> [Aim of the task]:
Go through the records below and copy out every line that contains the word "Definition".

> [Material for this exercise]:
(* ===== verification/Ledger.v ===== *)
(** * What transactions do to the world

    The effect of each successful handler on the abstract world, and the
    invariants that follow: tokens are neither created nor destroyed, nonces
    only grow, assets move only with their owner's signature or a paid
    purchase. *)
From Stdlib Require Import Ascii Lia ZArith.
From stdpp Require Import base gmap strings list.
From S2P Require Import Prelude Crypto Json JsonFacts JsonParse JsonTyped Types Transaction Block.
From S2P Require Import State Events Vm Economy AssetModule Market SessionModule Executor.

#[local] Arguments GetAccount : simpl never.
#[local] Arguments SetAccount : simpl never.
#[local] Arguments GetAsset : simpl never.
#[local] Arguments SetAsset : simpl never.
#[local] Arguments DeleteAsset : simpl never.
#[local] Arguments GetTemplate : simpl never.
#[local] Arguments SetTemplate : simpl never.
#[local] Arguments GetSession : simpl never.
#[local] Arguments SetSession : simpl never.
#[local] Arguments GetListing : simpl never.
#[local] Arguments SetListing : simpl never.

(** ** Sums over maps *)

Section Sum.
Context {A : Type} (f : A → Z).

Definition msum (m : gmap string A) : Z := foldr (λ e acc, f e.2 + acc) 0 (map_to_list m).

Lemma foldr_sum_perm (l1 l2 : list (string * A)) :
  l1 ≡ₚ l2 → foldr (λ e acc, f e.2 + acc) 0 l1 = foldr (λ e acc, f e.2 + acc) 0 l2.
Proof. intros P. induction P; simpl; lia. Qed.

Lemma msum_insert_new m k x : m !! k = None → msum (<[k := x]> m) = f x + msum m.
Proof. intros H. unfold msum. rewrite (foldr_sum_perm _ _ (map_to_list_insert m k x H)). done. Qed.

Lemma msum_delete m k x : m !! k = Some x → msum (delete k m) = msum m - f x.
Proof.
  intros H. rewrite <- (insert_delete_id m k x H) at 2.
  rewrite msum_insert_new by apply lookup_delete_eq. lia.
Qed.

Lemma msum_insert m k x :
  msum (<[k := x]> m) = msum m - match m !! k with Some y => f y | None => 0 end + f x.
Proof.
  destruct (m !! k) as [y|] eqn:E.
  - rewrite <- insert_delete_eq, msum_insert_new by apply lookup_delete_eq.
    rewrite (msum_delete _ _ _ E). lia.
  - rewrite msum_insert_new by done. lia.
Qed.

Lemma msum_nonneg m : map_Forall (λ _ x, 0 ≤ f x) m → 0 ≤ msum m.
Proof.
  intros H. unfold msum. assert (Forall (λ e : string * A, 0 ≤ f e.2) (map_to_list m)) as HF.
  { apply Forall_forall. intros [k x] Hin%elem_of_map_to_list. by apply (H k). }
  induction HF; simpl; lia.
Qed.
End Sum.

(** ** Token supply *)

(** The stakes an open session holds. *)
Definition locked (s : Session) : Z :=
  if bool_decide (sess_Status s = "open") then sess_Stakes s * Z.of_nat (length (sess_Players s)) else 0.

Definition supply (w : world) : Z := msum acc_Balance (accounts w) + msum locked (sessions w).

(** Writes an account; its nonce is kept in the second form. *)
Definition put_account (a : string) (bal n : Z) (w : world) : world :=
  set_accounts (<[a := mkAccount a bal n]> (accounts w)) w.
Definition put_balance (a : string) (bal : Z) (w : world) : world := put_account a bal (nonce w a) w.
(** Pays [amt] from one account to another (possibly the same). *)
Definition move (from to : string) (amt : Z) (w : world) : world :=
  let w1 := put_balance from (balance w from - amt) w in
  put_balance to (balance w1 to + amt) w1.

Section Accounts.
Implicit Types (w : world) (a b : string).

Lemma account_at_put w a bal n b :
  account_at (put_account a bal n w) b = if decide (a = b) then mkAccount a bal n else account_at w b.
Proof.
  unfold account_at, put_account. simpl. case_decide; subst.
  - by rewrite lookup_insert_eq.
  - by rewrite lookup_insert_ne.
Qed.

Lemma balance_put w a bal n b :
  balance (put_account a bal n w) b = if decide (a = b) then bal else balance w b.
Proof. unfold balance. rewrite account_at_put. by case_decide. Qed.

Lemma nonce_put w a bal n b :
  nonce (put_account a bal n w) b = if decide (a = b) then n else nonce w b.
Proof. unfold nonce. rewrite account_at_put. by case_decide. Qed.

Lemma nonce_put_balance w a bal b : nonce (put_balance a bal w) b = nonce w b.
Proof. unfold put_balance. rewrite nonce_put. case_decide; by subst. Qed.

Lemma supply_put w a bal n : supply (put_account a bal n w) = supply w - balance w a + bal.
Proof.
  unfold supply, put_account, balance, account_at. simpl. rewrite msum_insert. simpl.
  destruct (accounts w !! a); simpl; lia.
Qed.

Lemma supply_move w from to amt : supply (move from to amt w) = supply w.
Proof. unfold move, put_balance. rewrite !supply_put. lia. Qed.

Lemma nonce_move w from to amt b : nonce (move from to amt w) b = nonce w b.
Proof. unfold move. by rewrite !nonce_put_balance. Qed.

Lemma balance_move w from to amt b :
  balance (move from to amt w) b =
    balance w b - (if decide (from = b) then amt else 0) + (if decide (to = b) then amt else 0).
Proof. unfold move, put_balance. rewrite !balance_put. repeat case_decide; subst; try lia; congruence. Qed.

> [Written response]:
Definition msum (m : gmap string A) : Z := foldr (λ e acc, f e.2 + acc) 0 (map_to_list m).
Definition locked (s : Session) : Z :=
Definition supply (w : world) : Z := msum acc_Balance (accounts w) + msum locked (sessions w).
Definition put_account (a : string) (bal n : Z) (w : world) : world :=
Definition put_balance (a : string) (bal : Z) (w : world) : world := put_account a bal (nonce w a) w.
Definition move (from to : string) (amt : Z) (w : world) : world :=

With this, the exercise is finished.